* To do
What is wanted is an exact copy of the lines from the top of the listing through the line containing "of a loop takes".
★ ★ ★ ★ ★
(* ===== verification/CheckTotal.v ===== *)
(** * Every check expression is read to an end ([dbspec/parse.ts])

    A step of the check reader is [okX] when it ends without an error, never
    steps back in the tokens and keeps the invariant of the parser.  Each turn
    of a loop takes a token, so the number of tokens bounds the turns. *)

From S2P Require Import Prelude Documents Emit Check Meet Decimal Lexer Literals ParseState Reader CheckReader ParseOk.
From Stdlib Require Import Lia.

Section total.
(** An invariant that the reports and the marks of the reader keep. *)
Variables (lines : list (list rune)) (I : DP -> Prop) (table : ITable) (banned : list string) (toks : list Tk).
Hypothesis I_at : forall rule tok message, ok I (at_ lines rule tok message) (fun _ => True).
Hypothesis I_mark : forall tok cls, ok I (mark tok cls) (fun _ => True).
Hint Resolve I_at I_mark : ok.

(** The reader is at token [k] or behind it. *)
Definition at_least (k : nat) (s : CS) : Prop := (k <= cs_i s)%nat /\ I (cs_parser s).

(** From token [k] on, a step ends at token [k'] or behind it, or throws. *)
Definition okX {A} (k k' : nat) (m : X A) (Q : A -> Prop) : Prop := forall s, at_least k s ->
  exists r s', m s = Ok (r, s') /\ I (cs_parser s') /\ (clean (cs_parser s') -> clean (cs_parser s)) /\
    match r with inl a => at_least k' s' /\ Q a | inr _ => True end.

Lemma okX_ret {A} k k' (a : A) (Q : A -> Prop) : (k' <= k)%nat -> Q a -> okX k k' (mret a) Q.
Proof. intros Hk Ha s [Hi Hs]. exists (inl a), s. split_and!; [done|done|done|split; [lia|done]|done]. Qed.

Lemma okX_bind {A B} k k1 k2 (m : X A) (f : A -> X B) Q R : okX k k1 m Q -> (forall a, Q a -> okX k1 k2 (f a) R) -> okX k k2 (m ≫= f) R.
Proof.
  intros Hm Hf s Hs. destruct (Hm s Hs) as (r & s1 & E & Hi & Hc & Hr). unfold mbind, X_bind. rewrite E. destruct r as [a|e].
  - destruct Hr as [H1 Ha]. destruct (Hf a Ha s1 H1) as (r & s2 & E2 & Hi2 & Hc2 & Hr2). exists r, s2. split_and!; [done|done|tauto|done].
  - by exists (inr e), s1.
Qed.

Lemma okX_weaken {A} k k' k1 k1' (m : X A) (Q R : A -> Prop) : okX k1 k1' m Q -> (k1 <= k)%nat -> (k' <= k1')%nat -> (forall a, Q a -> R a) -> okX k k' m R.
Proof.
  intros Hm H1 H2 HQ s [Hi Hs]. destruct (Hm s) as (r & s' & E & Hi' & Hc & Hr); [split; [lia|done]|]. exists r, s'. split_and!; [done..|].
  destruct r; [|done]. destruct Hr as [[? ?] ?]. split; [split; [lia|done]|auto].
Qed.

Lemma okX_throw {A} k k' e (Q : A -> Prop) : okX k k' (throwX e) Q.
Proof. intros s [Hi Hs]. by exists (inr e), s. Qed.

Lemma okX_get k : okX k k getX (at_least k).
Proof. intros s Hs. exists (inl s), s. pose proof Hs as [? ?]. by split_and!. Qed.

Lemma okX_set k f : (forall s, (cs_i s <= cs_i (f s))%nat /\ cs_parser (f s) = cs_parser s) -> okX k k (setX f) (fun _ => True).
Proof. intros Hf s [Hi Hs]. destruct (Hf s) as [H1 H2]. exists (inl tt), (f s). rewrite H2. split_and!; [done..| |done]. split; [lia|by rewrite H2]. Qed.

Lemma okX_lift {A} k (r : res A) a (Q : A -> Prop) : r = Ok a -> Q a -> okX k k (liftX r) Q.
Proof. intros -> Ha s Hs. exists (inl a), s. pose proof Hs as [? ?]. by split_and!. Qed.

Lemma okX_parser {A} k (m : Rd A) Q : ok I m Q -> okX k k (parserX m) Q.
Proof.
  intros Hm s [Hi Hs]. destruct (Hm _ Hs) as (a & p & E & Hp & Ha & Hc). unfold parserX. rewrite E. exists (inl a). eexists. split; [done|].
  split_and!; [done|done|by split|done].
Qed.

Lemma okX_eachX {A} k (f : A -> X unit) l : (forall x, okX k k (f x) (fun _ => True)) -> okX k k (eachX f l) (fun _ => True).
Proof.
  intros Hf. induction l as [|x l IH]; cbn [eachX]; [by apply okX_ret|]. eapply okX_bind; [apply Hf|]. intros [] _. apply IH.
Qed.

(** ** The steps of the reader *)

Notation peek := (peek toks).
Notation peekNext := (peekNext toks).
Notation take_ := (take_ toks).

Lemma okX_peek k : okX k k peek (fun t => t <> None -> (k < length toks)%nat).
Proof.
  eapply okX_bind; [apply okX_get|]. intros s [Hs _]. apply okX_ret; [done|]. intros Ht. destruct (toks !! cs_i s) eqn:E; [|done].
  apply lookup_lt_Some in E. lia.
Qed.

Lemma okX_peekNext k : okX k k peekNext (fun _ => True).
Proof. eapply okX_bind; [apply okX_get|]. intros s _. by apply okX_ret. Qed.

Lemma okX_advance k : okX k (S k) advanceX (fun _ => True).
Proof. intros s [Hi Hs]. exists (inl tt). eexists. split; [done|]. split_and!; [done|done|split; [cbn; lia|done]|done]. Qed.

Lemma okX_take k : okX k (S k) take_ (fun _ => (k < length toks)%nat).
Proof.
  eapply okX_bind; [apply okX_peek|]. intros [t|] Ht; [|apply okX_throw]. eapply okX_bind; [apply okX_advance|]. intros _ _. apply okX_ret; [done|by apply Ht].
Qed.

Lemma okX_flag k rule tok message : okX k k (flag lines rule tok message) (fun _ => True).
Proof.
  eapply okX_bind; [apply okX_get|]. intros s _. case_match; [by apply okX_ret|]. eapply okX_bind; [by apply okX_set|]. intros _ _. apply okX_parser, I_at.
Qed.

Lemma okX_mark k tok cls : okX k k (markX tok cls) (fun _ => True).
Proof. eapply okX_bind; [apply okX_get|]. intros s _. case_match; [by apply okX_ret|]. apply okX_parser, I_mark. Qed.

Lemma okX_issue k tok message rule : okX k k (issue tok message rule) (fun _ => True).
Proof. by apply okX_set. Qed.

Lemma okX_setOut k f : okX k k (setOut f) (fun _ => True).
Proof. by apply okX_set. Qed.
Lemma okX_fit k column value : okX k k (fit column value) (fun _ => True).
Proof.
  unfold fit. destruct (opd_type column) as [type|]; [|by apply okX_ret]. destruct (defaultOf_returns type (opd_tok value)) as [r Hr].
  eapply okX_bind; [by eapply (okX_lift _ _ _ (fun _ => True))|]. intros fitted _. case_match; [case_match|]; first [apply okX_setOut|apply okX_issue].
Qed.

#[local] Hint Resolve okX_peek okX_peekNext okX_advance okX_take okX_flag okX_mark okX_issue okX_setOut okX_fit okX_get okX_throw : okx.

Ltac okx_step :=
  match goal with
  | |- okX _ _ (mret _) _ => apply okX_ret; [lia|try exact Logic.I]
  | |- okX _ _ (throwX _) _ => apply okX_throw
  | |- okX _ _ (mbind _ _) _ => eapply okX_bind; [solve [eauto with okx]|intros ? ?; cbv beta in *]
  | |- okX ?k _ (mbind _ _) _ => eapply (okX_bind k k _ _ _ (fun _ => True)); [|intros ? _]
  | |- okX _ _ (match ?x with _ => _ end) _ => destruct x eqn:?
  | |- okX _ _ _ _ => solve [eauto with okx]
  | |- okX ?k ?k' _ _ => eapply (okX_weaken k k' k k); [solve [eauto with okx]|lia|lia|done]
  end.
Ltac okx := repeat okx_step.

Lemma okX_pushOut k part : okX k k (pushOut part) (fun _ => True).
Proof. apply okX_setOut. Qed.
#[local] Hint Resolve okX_pushOut : okx.

Lemma okX_expectPunct k text : okX k (S k) (expectPunct toks text) (fun _ => True).
Proof. unfold expectPunct. by okx. Qed.

Lemma okX_expectWord k text : okX k (S k) (expectWord toks text) (fun _ => True).
Proof. unfold expectWord. by okx. Qed.

Lemma okX_literalOperand k tok text : okX k k (literalOperand tok text) (fun _ => True).
Proof. unfold literalOperand. by okx. Qed.
#[local] Hint Resolve okX_expectPunct okX_expectWord okX_literalOperand : okx.

(** A negative number takes two tokens. *)
Lemma okX_negative k : okX k k (negative toks) (fun o => o <> None -> (k < length toks)%nat).
Proof. unfold negative. okx; intros; first [lia|done]. Qed.
#[local] Hint Resolve okX_negative : okx.

Lemma okX_literal k : okX k k (literal lines toks) (fun _ => True).
Proof. unfold literal. by okx. Qed.

Lemma okX_skip fuel depth k : (length toks - k < fuel)%nat -> okX k k (skipArguments toks fuel depth) (fun _ => True).
Proof.
  revert k depth. induction fuel as [|fuel IH]; intros k depth Hf; [lia|]. cbn [skipArguments]. eapply okX_bind; [apply okX_take|]. intros u Hk. cbv beta zeta in *.
  destruct (0 <? _); [|by okx]. eapply okX_weaken; [apply (IH (S k)); lia|lia|lia|done].
Qed.

Lemma okX_columnOperand k t : okX k k (columnOperand table banned t) (fun _ => True).
Proof. unfold columnOperand. by okx. Qed.
#[local] Hint Resolve okX_literal okX_columnOperand : okx.

(** A term takes at least a token. *)
Lemma okX_term fuel k : (length toks - k < fuel)%nat -> okX k k (term lines table banned toks fuel) (fun _ => (k < length toks)%nat).
Proof.
  revert k. induction fuel as [|fuel IH]; intros k Hf; [lia|]. cbn [term]. eapply okX_bind; [apply okX_negative|]. intros [o|] Ho; [by apply okX_ret; [|apply Ho]|].
  eapply okX_bind; [apply okX_take|]. intros t Hk. cbv beta in *. okx; try done.
  - eapply okX_weaken; [apply (IH (S k)); lia|lia|lia|done].
  - apply okX_skip. lia.
Qed.

Lemma okX_arithmetic fuel k result : (length toks - k < fuel)%nat -> okX k k (arithmetic lines table banned toks fuel result) (fun _ => True).
Proof.
  revert k result. induction fuel as [|fuel IH]; intros k result Hf; [lia|]. cbn [arithmetic]. eapply okX_bind; [apply okX_peek|]. intros [t|] Ht; [|by okx].
  specialize (Ht ltac:(done)). okx; [eapply okX_weaken; [apply (okX_term _ (S k)); lia|lia|lia|done]|].
  eapply okX_weaken; [eapply (IH (S k)); lia|lia|lia|done].
Qed.

Lemma okX_operand k : okX k k (operand lines table banned toks) (fun _ => (k < length toks)%nat).
Proof.
  unfold operand. eapply okX_bind; [apply okX_term; lia|]. intros o Hk. eapply okX_weaken; [apply (okX_arithmetic _ k); lia|lia|lia|]. by intros.
Qed.
#[local] Hint Resolve okX_operand : okx.

Lemma okX_compare k l op r : okX k k (compare l op r) (fun _ => True).
Proof. unfold compare. by okx. Qed.

Lemma okX_subject k l word : okX k k (subject lines l word) (fun _ => True).
Proof. unfold subject. by okx. Qed.

Lemma okX_alone {A} k start : okX k k (alone lines toks (A := A) start) (fun _ => True).
Proof. unfold alone. by okx. Qed.

Lemma okX_inMembers fuel k values : (length toks - k < fuel)%nat -> okX k k (inMembers lines toks fuel values) (fun _ => True).
Proof.
  revert k values. induction fuel as [|fuel IH]; intros k values Hf; [lia|]. cbn [inMembers]. eapply okX_bind; [apply okX_peek|]. intros t Ht.
  destruct (isPunct t ",") eqn:E; [|by okx]. assert (k < length toks)%nat by (apply Ht; by destruct t).
  okx. eapply okX_weaken; [apply (IH (S k)); lia|lia|lia|done].
Qed.

Lemma okX_leaf k : okX k k leaf (fun _ => True).
Proof. unfold leaf. by okx. Qed.
#[local] Hint Resolve okX_compare okX_subject okX_alone okX_leaf : okx.

Lemma okX_inPredicate k l u : okX k k (inPredicate lines toks l u) (fun _ => True).
Proof.
  unfold inPredicate. okx_step. okx_step. okx_step. okx_step. okx_step. okx_step. eapply okX_bind; [apply okX_inMembers; lia|]. intros values _. okx.
  apply okX_eachX. intros v. by okx.
Qed.

Lemma okX_isPredicate k l u : okX k k (isPredicate lines toks l u) (fun _ => True).
Proof. unfold isPredicate. by okx. Qed.

Lemma okX_comparison k l op : okX k k (comparison lines table banned toks l op) (fun _ => True).
Proof. unfold comparison. by okx. Qed.
#[local] Hint Resolve okX_inPredicate okX_isPredicate okX_comparison : okx.

(** A peek finds a token in front of the end, or the end. *)
Lemma okX_peek_case {A} k k' (f : option Tk -> X A) R : (forall t, okX k k' (f (Some t)) R) -> okX (max k (length toks)) k' (f None) R -> okX k k' (peek ≫= f) R.
Proof.
  intros Hs Hn s [Hi Hp]. change (exists r s', f (toks !! cs_i s) s = Ok (r, s') /\ I (cs_parser s') /\ (clean (cs_parser s') -> clean (cs_parser s)) /\
    match r with inl a => at_least k' s' /\ R a | inr _ => True end).
  destruct (toks !! cs_i s) as [t|] eqn:E; [by apply Hs|]. apply lookup_ge_None in E. apply Hn. split; [lia|done].
Qed.

Lemma okX_simple k : okX k k (simple lines table banned toks) (fun _ => True).
Proof.
  unfold simple. okx_step. apply okX_peek_case; [intros start|].
  - okx. all: by apply (okX_lift _ _ start).
  - eapply okX_bind; [apply okX_operand|]. intros o Hk. cbv beta in Hk. lia.
Qed.

Section level.
Variable inner_ : X Predicate.
Variable fuel : nat.
Hypothesis inner_ok : forall k, (length toks - k < fuel)%nat -> okX k k inner_ (fun _ => True).

Lemma okX_predicate k : (length toks - k < S fuel)%nat -> okX k k (predicate lines table banned toks inner_) (fun _ => True).
Proof.
  intros Hk. unfold predicate. eapply okX_bind; [apply okX_peek|]. intros t Ht. destruct (isPunct t "(") eqn:E; [|apply okX_simple].
  assert (k < length toks)%nat by (apply Ht; by destruct t). okx_step. eapply okX_bind; [apply (inner_ok (S k)); lia|]. intros inner _. okx.
Qed.

Lemma okX_logical word op item n k l : (forall j, (k <= j)%nat -> okX j j item (fun _ => True)) -> (length toks - k < n)%nat ->
  okX k k (logical toks word op item n l) (fun _ => True).
Proof.
  revert k l. induction n as [|n IH]; intros k l Hitem Hn; [lia|]. cbn [logical]. eapply okX_bind; [apply okX_peek|]. intros t Ht.
  destruct (isWord t word) eqn:E; [|by okx]. assert (k < length toks)%nat by (apply Ht; by destruct t).
  okx_step. okx_step. eapply okX_bind; [apply Hitem; lia|]. intros r _.
  eapply (okX_weaken _ _ (S k) (S k)); [apply IH; [intros; apply Hitem; lia|lia]|lia|lia|done].
Qed.

Lemma okX_andLevel n k : (length toks - k < S fuel)%nat -> (length toks < n)%nat -> okX k k (andLevel lines table banned toks inner_ n) (fun _ => True).
Proof.
  intros Hk Hn. unfold andLevel. eapply okX_bind; [by apply okX_predicate|]. intros l _. apply okX_logical; [|lia]. intros j Hj. apply okX_predicate. lia.
Qed.

Lemma okX_orLevel n k : (length toks - k < S fuel)%nat -> (length toks < n)%nat -> okX k k (orLevel lines table banned toks inner_ n) (fun _ => True).
Proof.
  intros Hk Hn. unfold orLevel. eapply okX_bind; [by apply okX_andLevel|]. intros l _. apply okX_logical; [|lia]. intros j Hj. apply okX_andLevel; lia.
Qed.
End level.

Lemma okX_or fuel k : (length toks - k < fuel)%nat -> okX k k (or_ lines table banned toks fuel) (fun _ => True).
Proof. revert k. induction fuel as [|fuel IH]; intros k Hk; [lia|]. cbn [or_]. apply (okX_orLevel _ fuel); [done|done|lia]. Qed.

Lemma okX_whole k : okX k k (wholePredicate lines table banned toks) (fun _ => True).
Proof. unfold wholePredicate. eapply okX_bind; [apply okX_or; lia|]. intros tree _. by okx. Qed.

(** The canonical text of a check, or its report. *)
Lemma ok_checkText close : ok I (checkText lines table banned toks close) (fun _ => True).
Proof.
  intros p Hp. unfold checkText. destruct (okX_whole 0 (mkCS 0 [] false [] p)) as (r & s & E & Hs & Hc & _); [by split|]. rewrite E.
  assert (Hend : forall m : Rd (option string), ok I m (fun _ => True) -> exists a s', m (cs_parser s) = Ok (a, s') /\ I s' /\ True /\ (clean s' -> clean p)).
  { intros m Hm. destruct (Hm _ Hs) as (a & s' & E' & Hs' & _ & Hc'). exists a, s'. split_and!; [done..|tauto]. }
  destruct r as [tree|at_tok]; apply Hend.
  - destruct (cs_flagged s); [by ok|]. destruct (firstIssue _) as [[[tok message] rule]|]; by ok.
  - destruct (cs_flagged s); by ok.
Qed.
End total.

Lemma ok_check lines nt nd b ti ci table k banned : ok (Reading nt nd b) (check lines ti ci table k banned) (fun _ => True).
Proof. unfold check. eapply ok_bind; [apply ok_checkText; intros; by ok|]. intros [text|] _; by ok. Qed.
★ ★ ★ ★ ★
* Task result
(* ===== verification/CheckTotal.v ===== *)
(** * Every check expression is read to an end ([dbspec/parse.ts])

    A step of the check reader is [okX] when it ends without an error, never
    steps back in the tokens and keeps the invariant of the parser.  Each turn
    of a loop takes a token, so the number of tokens bounds the turns. *)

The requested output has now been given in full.